Fig. 6.

XR-seq and RNA-seq patterns of exemplified operons and genes. In all panels, the first four green-colored rows represent the XR-seq reads of the four strains studied aligned with the minus strand of the reference genome (E. coli K-12 MG1655 genome with NCBI accession NC_000913.2). The fifth green bar shows the RNA-seq reads aligned with the plus strand. Blue bars represent the opposite strand. For the genes that are on the plus strand (A, C, and D), the green XR-seq reads correspond to the transcribed strand repair where green RNA-seq reads represent the RNA products that are due to the sense transcription. Blue XR-seq data illustrate repair of the coding (plus) strand, and blue RNA-seq reads represent the antisense transcription.
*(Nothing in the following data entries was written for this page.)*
Lemma join_no_LF fs : Forall (Forall plain) fs → no_LF (join_commas fs).
Proof.
  unfold no_LF. induction 1 as [|f fs Hf Hfs IH]; [constructor|]. apply plain_fields in Hf as [_ Hf].
  destruct fs as [|g fs]; [exact Hf|]. apply Forall_app. split; [exact Hf|]. by constructor.
Qed.

Lemma nmea_line_no_LF fs cs : Forall (Forall plain) fs → no_LF cs → no_LF (nmea_line fs cs).
Proof.
  intros Hfs Hcs. constructor; [done|]. apply Forall_app. split; [by apply join_no_LF|].
  constructor; [done|]. apply Forall_app. split; [done|by constructor].
Qed.

(** ** Lengths *)

Lemma join_length fs : length (join_commas fs) = (length (concat fs) + (length fs - 1))%nat.
Proof.
  induction fs as [|f fs IH]; [done|]. destruct fs as [|g fs]; [cbn; rewrite app_nil_r; lia|].
  change (join_commas (f :: g :: fs)) with (f ++ ","%char :: join_commas (g :: fs)).
  change (concat (f :: g :: fs)) with (f ++ concat (g :: fs)).
  rewrite !length_app. cbn [length] in *. rewrite IH. lia.
Qed.

Lemma all_sat_fields_cons t sats : all_sat_fields (t :: sats) = sat_fields t ++ all_sat_fields sats.
Proof. done. Qed.

Lemma all_sat_fields_lookup sats m t j :
  sats !! m = Some t → (j < 4)%nat →
  default [] (all_sat_fields sats !! (m * 4 + j)%nat) = default [] (sat_fields t !! j).
Proof.
  intros Hm Hj. revert m Hm. induction sats as [|t' sats IH]; intros m Hm; [done|].
  rewrite all_sat_fields_cons. destruct m as [|m]; cbn [lookup list_lookup] in Hm.
  - injection Hm as ->. by rewrite lookup_app_l by (simpl; lia).
  - rewrite lookup_app_r by (simpl; lia). rewrite <-(IH m Hm). do 2 f_equal. simpl length. lia.
Qed.

Lemma sat_fields_length t : (length (concat (sat_fields t)) ≤ 9)%nat.
Proof. unfold sat_fields, snr_field. destruct (sa_snr t); simpl; lia. Qed.

Lemma sats_length sats :
  length (all_sat_fields sats) = (4 * length sats)%nat ∧
  (length (concat (all_sat_fields sats)) ≤ 9 * length sats)%nat.
Proof.
  induction sats as [|t sats [IH1 IH2]]; [by split|]. pose proof (sat_fields_length t).
  rewrite all_sat_fields_cons, concat_app, !length_app. change (length (sat_fields t)) with 4%nat.
  cbn [length]. lia.
Qed.

Lemma gsv_line_length sentences k total sats cs :
  (length sats ≤ 4)%nat → length cs = 2%nat →
  (9 ≤ length (nmea_line (gsv_fields sentences k total sats) cs) < NMEA_MAX_SIZE)%nat.
Proof.
  intros Hn Hc. destruct (sats_length sats) as [E1 E2]. unfold nmea_line, gsv_fields.
  cbn [length]. rewrite length_app. cbn [length].
  rewrite length_app, Hc, join_length, concat_app, !length_app, E1.
  unfold NMEA_MAX_SIZE. change (length (concat _)) with 9%nat at 1 3. cbn [length]. lia.
Qed.

(** ** Numbers *)

Lemma in_table (P : Z → Prop) `{∀ z, Decision (P z)} (n : nat) z :
  forallb (λ k, bool_decide (P (Z.of_nat k))) (seq 0 n) = true → 0 ≤ z < Z.of_nat n → P z.
Proof.
  rewrite forallb_forall. intros Ht Hz. rewrite <-(Z2Nat.id z) by lia.
  apply (bool_decide_eq_true_1 _), Ht, in_seq. lia.
Qed.

Lemma str2float_pad2 n : 0 ≤ n ≤ 99 → str2float (pad2 n) = double_of_Z n.
Proof.
  intros Hn. apply (in_table (λ n, str2float (pad2 n) = double_of_Z n) 100); [by vm_compute|lia].
Qed.

Lemma str2float_pad3 n : 0 ≤ n ≤ 359 → str2float (pad3 n) = double_of_Z n.
Proof.
  intros Hn. apply (in_table (λ n, str2float (pad3 n) = double_of_Z n) 360); [by vm_compute|lia].
Qed.

Section group.
Context `{GpsHeader}.

(** What is stored for a satellite: -1 for the strength that was left out. *)
Definition sat_info (t : Sat) : GpsSvInfo :=
  {| sv_prn := sa_prn t; sv_elevation := gps_float (double_of_Z (sa_elevation t));
     sv_azimuth := gps_float (double_of_Z (sa_azimuth t));
     sv_snr := gps_float (double_of_Z (default (-1) (sa_snr t))) |}.

Lemma snr_value t : sat_ok t → str2float (snr_field t) = double_of_Z (default (-1) (sa_snr t)).
Proof.
  intros (_ & _ & _ & Hs). unfold snr_field. destruct (sa_snr t) as [n|]; [|by vm_compute].
  by apply str2float_pad2, Hs.
Qed.

(** ** The tokens of a sentence *)

(** The tokens have the fields, an empty field at the end included, which the
    tokenizer drops and [nmea_tokenizer_get] returns as the empty string. *)
Lemma fields_join_get fs i :
  Forall no_comma fs → default [] (fields (join_commas fs) !! i) = default [] (fs !! i).
Proof.
  revert i. induction fs as [|f fs IH]; intros i Hf; [done|]. apply Forall_cons in Hf as [Hf Hfs].
  destruct fs as [|g fs].
  - destruct f as [|c f]; [by destruct i as [|[]]|].
    rewrite fields_join; [done|by constructor|by intros x [= <-]].
  - change (join_commas (f :: g :: fs)) with (f ++ ","%char :: join_commas (g :: fs)).
    rewrite fields_cons by (by destruct f).
    rewrite take_while_comma, drop_while_comma by done. simpl drop. rewrite drop_0.
    destruct i as [|i]; [done|]. cbn [lookup list_lookup]. by apply IH.
Qed.

Lemma fields_join_length fs :
  Forall no_comma fs → (length (fields (join_commas fs)) ≤ length fs)%nat.
Proof.
  induction fs as [|f fs IH]; intros Hf; [done|]. apply Forall_cons in Hf as [Hf Hfs].
  destruct fs as [|g fs].
  - destruct f as [|c f]; [simpl; lia|]. rewrite fields_join; [done|by constructor|by intros x [= <-]].
  - change (join_commas (f :: g :: fs)) with (f ++ ","%char :: join_commas (g :: fs)).
    rewrite fields_cons by (by destruct f).
    rewrite drop_while_comma by done. simpl drop. rewrite drop_0. exact (le_n_S _ _ (IH Hfs)).
Qed.

Lemma hold_get fs cs s i :
  length cs = 2%nat → Forall no_comma fs → (length fs ≤ MAX_NMEA_TOKENS)%nat →
  let r := gs_reader (hold (nmea_line fs cs ++ [LF]) (Datatypes.S (length (nmea_line fs cs))) false s) in
  tok_bytes (nr_in r) (nmea_tokenizer_get (nmea_tokenizer_init (nr_in r) (nr_pos r)) i) = default [] (fs !! i).
Proof.
  intros Hc Hf Hn r. rewrite get_field. unfold r. cbn [gs_reader hold with_reader nr_in nr_pos set_line].
  set (line := nmea_line fs cs) in *.
  assert (E : Datatypes.S (length line) = length (line ++ [LF])) by (rewrite length_app; simpl; lia).
  rewrite tokens_fields by (rewrite E, (length_app (line ++ [LF])); lia).
  rewrite E, take_app_length. unfold line. rewrite sentence_body_line by done.
  rewrite <-(fields_join_get fs i Hf). rewrite take_ge; [done|].
  etransitivity; [by apply fields_join_length|exact Hn].
Qed.

(** ** The loop *)

(** The tokens from the [i]th satellite on are those of the satellites. *)
Definition holds_sats (b : carray) (tz : list Token) (i : nat) (sats : list Sat) : Prop :=
  ∀ m t j, sats !! m = Some t → (j < 4)%nat →
    tok_bytes b (nmea_tokenizer_get tz ((i + m) * 4 + (4 + j))) = default [] (sat_fields t !! j).

Lemma gsv_loop_sats b tz total i n st sats :
  holds_sats b tz i sats → Forall sat_ok sats →
  Z.of_nat (length sats) = Z.min (total - num_svs st) (Z.of_nat n) →
  0 ≤ num_svs st → num_svs st + Z.of_nat (length sats) ≤ Z.of_nat (length (sv_list st)) →
  gsv_loop b tz total i n (num_svs st) st =
  Some {| num_svs := num_svs st + Z.of_nat (length sats);
          sv_list := list_inserts (Z.to_nat (num_svs st)) (sat_info <$> sats) (sv_list st);
          used_in_fix_mask := used_in_fix_mask st |}.
Proof.
  revert i n st. induction sats as [|t sats IH]; intros i n st Ht Hok Hlen H0 Hfit.
  { cbn [length] in *. destruct st as [k l mask]. cbn [num_svs sv_list used_in_fix_mask] in *.
    rewrite Z.add_0_r. cbn [fmap list_fmap list_inserts].
    destruct n as [|n]; [done|]. cbn [gsv_loop num_svs]. by rewrite (proj2 (Z.ltb_ge _ _)) by lia. }
  cbn [length] in *. destruct n as [|n]; [lia|]. cbn [gsv_loop].
  rewrite (proj2 (Z.ltb_lt _ _)) by lia.
  assert (Hg : ∀ j, (j < 4)%nat → tok_bytes b (nmea_tokenizer_get tz (i * 4 + (4 + j))) = default [] (sat_fields t !! j)).
  { intros j Hj. rewrite <-(Ht 0%nat t j eq_refl Hj), Nat.add_0_r. done. }
  pose proof (Hg 0%nat ltac:(lia)) as G0. pose proof (Hg 1%nat ltac:(lia)) as G1.
  pose proof (Hg 2%nat ltac:(lia)) as G2. pose proof (Hg 3%nat ltac:(lia)) as G3.
  cbn in G0, G1, G2, G3. rewrite G0, G1, G2, G3.
  apply Forall_cons in Hok as [Hok1 Hok]. pose proof Hok1 as (Hp & He & Ha & _).
  rewrite str2int_pad2 by done. cbn [mbind option_bind].
  rewrite (proj2 (Z.leb_le _ _)), (proj2 (Z.ltb_lt _ _)) by lia. cbn [andb].
  rewrite str2float_pad2, str2float_pad3, snr_value by (done || lia). fold (sat_info t).
  set (st1 := {| num_svs := _; sv_list := _; used_in_fix_mask := _ |}).
  change (num_svs st + 1) with (num_svs st1). rewrite (IH (Datatypes.S i) n st1); [|..].
  - unfold st1. cbn [num_svs sv_list used_in_fix_mask fmap list_fmap list_inserts].
    do 2 f_equal; [lia|]. rewrite Z2Nat.inj_add, Nat.add_1_r by lia.
    symmetry. apply list_insert_inserts_lt. lia.
  - intros m t' j Hm Hj. rewrite <-(Ht (Datatypes.S m) t' j Hm Hj). do 2 f_equal. lia.
  - done.
  - unfold st1. cbn [num_svs]. lia.
  - unfold st1. cbn [num_svs]. lia.
  - unfold st1. cbn [num_svs sv_list]. rewrite length_insert. lia.
Qed.

(** ** A sentence *)

Lemma str2int_dig n : 0 ≤ n ≤ 9 → str2int [dig n] = Some n.
Proof. intros Hn. unfold str2int. rewrite str2int_loop_dig by lia. cbn [str2int_loop]. f_equal; lia. Qed.

(** The satellites [sats] in the first entries of the list. *)
Definition in_view (sats : list Sat) (st : GpsSvStatus) : GpsSvStatus :=
  {| num_svs := Z.of_nat (length sats); sv_list := list_inserts 0 (sat_info <$> sats) (sv_list st);
     used_in_fix_mask := used_in_fix_mask st |}.

(** What sentence [k] of [sentences] does to the flag of a complete list. *)
Definition gsv_changed (sentences k changed : Z) : Z :=
  if k =? sentences then 1 else if k =? 1 then 0 else changed.

Section sentence.
Context (r : NmeaReader) (tz : list Token) (sentences k : Z) (prev sats : list Sat) (old : GpsSvStatus).

(** The tokens are those of sentence [k], whose satellites are the first ones
    of [sats], after [prev] in the sentences before. *)
Hypothesis Htok : ∀ i, tok_bytes (nr_in r) (nmea_tokenizer_get tz i) =
  default [] (gsv_fields sentences k (Z.of_nat (length prev + length sats)) (take 4 sats) !! i).
Hypothesis Hk : 1 ≤ k ≤ sentences ∧ sentences ≤ 9.
Hypothesis Hok : Forall sat_ok sats.
Hypothesis Hn : (0 < length sats)%nat ∧ (length prev + length sats ≤ 99)%nat.
Hypothesis Hfit : (length prev + length sats ≤ length (sv_list old))%nat.
Hypothesis Hprev : if k =? 1 then prev = [] ∧ sv_list (sv_status r) = sv_list old ∧
                                  used_in_fix_mask (sv_status r) = used_in_fix_mask old
                   else sv_status r = in_view prev old.

Lemma gsv_tokens_hold : holds_sats (nr_in r) tz 0 (take 4 sats).
Proof using All.
  intros m t j Hm Hj. rewrite Htok. unfold gsv_fields.
  replace ((0 + m) * 4 + (4 + j))%nat with (4 + (m * 4 + j))%nat by lia.
  by apply all_sat_fields_lookup.
Qed.

Lemma parse_gsv :
  parse_GSV r tz = Some (set_sv (in_view (prev ++ take 4 sats) old)
                           (gsv_changed sentences k (sv_status_changed r)) r).
Proof using All.
  unfold parse_GSV. cbv zeta.
  pose proof (Htok 1%nat) as T1. pose proof (Htok 2%nat) as T2. pose proof (Htok 3%nat) as T3.
  cbn in T1, T2, T3. rewrite T1, T2, T3, str2int_pad2, !str2int_dig by lia. cbn [mbind option_bind].
  rewrite (proj2 (Z.ltb_lt _ _)) by lia. set (total := Z.of_nat _).
  set (r1 := if k =? 1 then _ else r).
  assert (E : num_svs (sv_status r1) = Z.of_nat (length prev) ∧
              list_inserts (length prev) (sat_info <$> take 4 sats) (sv_list (sv_status r1)) =
                list_inserts 0 (sat_info <$> prev ++ take 4 sats) (sv_list old) ∧
              length (sv_list (sv_status r1)) = length (sv_list old) ∧
              used_in_fix_mask (sv_status r1) = used_in_fix_mask old ∧
              sv_status_changed r1 = if k =? 1 then 0 else sv_status_changed r).
  { unfold r1. destruct (k =? 1).
    - destruct Hprev as (-> & -> & ->). by split_and!.
    - rewrite Hprev. split_and!; [done| | |done|done].
      + by rewrite fmap_app, list_inserts_app_l, length_fmap, Nat.add_0_r.
      + cbn [in_view sv_list]. apply length_inserts. }
  destruct E as (En & El & Elen & Em & Ec).
  rewrite (gsv_loop_sats (nr_in r) tz total 0 4 (sv_status r1) (take 4 sats));
    [|exact gsv_tokens_hold|by apply Forall_take|rewrite ?length_take, ?En, ?Elen; unfold total; lia..].
  cbn [mbind option_bind]. rewrite En, Nat2Z.id, El, Em, Ec. f_equal.
  assert (Er : ∀ st c, set_sv st c r1 = set_sv st c r) by (unfold r1; by destruct (k =? 1)).
  rewrite Er. f_equal. unfold in_view. f_equal. rewrite length_app. lia.
Qed.
End sentence.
The opposite is true for the genes on the minus strand (B). The y axis is scaled to show 105 counts for each bar except for the right panel of D, where the y axis is scaled up to 2,000. (A) The illustrated 6-kb genomic window is between 4,164 and 4,170 kb, which is an rRNA operon rrnB with 16S (rrsB), 23S (rrlB), and 5S (rrfB) rRNA genes, as well as the glutamate tRNA (gltT) gene. This operon was selected to represent a high level of transcription so that the Mfd effect is drastically visible. (B) Chemotaxis operon (1964.25 to 1973.5 kb) with moderate level of transcription. (C) The rpoB gene (4179.2 to 4183.35 kb) displays an amplified repair signal in the uvrD strain. (D) The insL1 gene (2512.3 to 2513.5 kb) with antisense transcription in the 3′ end (Left).